Exercise requirements
Among the records below, find the line that has "(cv_flags s ++ render_width (cv_width s)"; from there, give the lines again exactly, and stop after the line that has "- destruct (cv_prec".

:: Material for this task

Lemma conv_no_percent s :
  forallb fmt_flag (cv_flags s) = true -> width_ok (cv_width s) = true ->
  match cv_prec s with None => true | Some w => width_ok w end = true ->
  cv_len s ∈ [$""; $"hh"; $"h"; $"l"; $"ll"; $"j"; $"z"; $"t"; $"L"] ->
  ascii_in (cv_conv s) ($"diuoxXfeEgGFaAcspn") = true ->
  Forall (fun c => Ascii.eqb c (chr 37) = false)
    (cv_flags s ++ render_width (cv_width s)
     ++ match cv_prec s with None => [] | Some w => $"." ++ render_width w end ++ cv_len s ++ [cv_conv s]).
Proof.
  intros Hf Hw Hp Hl Hc. rewrite !Forall_app. split_and!.
  - apply (skip_keep_no_percent is_skip); [by left|]. by apply flags_skipped.
  - by apply width_no_percent.
  - destruct (cv_prec s); [|constructor]. apply Forall_cons. split; [done|]. by apply width_no_percent.
  - apply (skip_keep_no_percent is_keep); [by right|]. by apply len_kept.
  - apply Forall_singleton. pose proof (ascii_forall type_ok eq_refl (cv_conv s)) as Hok. unfold type_ok in Hok.
    rewrite Hc in Hok. by apply andb_true_iff in Hok as [_ ?%negb_true_iff].
Qed.

Lemma mini_conv_piece s t : conv_ok s = true ->
  mini (render_conv s ++ t) false = (mini_piece (PConv s) ++ (mini t false).1, (mini t false).2).
Proof.
  unfold conv_ok. intros ((((Hf & Hw)%andb_true_iff & Hp)%andb_true_iff & Hl%bool_decide_eq_true)%andb_true_iff & Hc)%andb_true_iff.
  set (tail := cv_flags s ++ render_width (cv_width s)
     ++ match cv_prec s with None => [] | Some w => $"." ++ render_width w end ++ cv_len s ++ [cv_conv s]).
  assert (mini (tail ++ t) true = (mini_conv s ++ canon (cv_conv s) :: (mini t false).1, (mini t false).2)) as Ht.
  { unfold tail, mini_conv. rewrite <- !app_assoc, mini_skip by (by apply flags_skipped).
    rewrite mini_width by done.
    assert (forall u, mini (match cv_prec s with None => [] | Some w => $"." ++ render_width w end ++ u) true
      = (match cv_prec s with None => [] | Some w => stars w end ++ (mini u true).1, (mini u true).2)) as Hpr.
    { intros u. destruct (cv_prec s) as [w|]; [|by cbn; destruct (mini u true)].
      rewrite <- app_assoc. rewrite (mini_skip ($".")) by (by repeat constructor). by apply mini_width. }
    rewrite Hpr, (mini_keep (cv_len s)) by (by apply len_kept). cbn [app fst snd].
    rewrite mini_type by done. cbn [fst snd]. done. }
  change (render_conv s) with (chr 37 :: tail). cbn [app mini]. rewrite Ht, Ascii.eqb_refl.
  assert (exists c r, tail ++ t = c :: r /\ Ascii.eqb c (chr 37) = false) as (c & r & Htl & Hne).
  { assert (Forall (fun c => Ascii.eqb c (chr 37) = false) tail) as Hall by (by apply conv_no_percent).
    destruct tail as [|c r] eqn:Et.
    - exfalso. apply (f_equal length) in Et. unfold tail in Et. rewrite !length_app in Et. cbn in Et. lia.
    - exists c, (r ++ t). by apply Forall_cons in Hall as [? _]. }
  rewrite Htl, Hne. cbn [fst snd mini_piece app]. by rewrite <- app_assoc.
Qed.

::::

Exercise output
    (cv_flags s ++ render_width (cv_width s)
     ++ match cv_prec s with None => [] | Some w => $"." ++ render_width w end ++ cv_len s ++ [cv_conv s]).
Proof.
  intros Hf Hw Hp Hl Hc. rewrite !Forall_app. split_and!.
  - apply (skip_keep_no_percent is_skip); [by left|]. by apply flags_skipped.
  - by apply width_no_percent.
  - destruct (cv_prec s); [|constructor]. apply Forall_cons. split; [done|]. by apply width_no_percent.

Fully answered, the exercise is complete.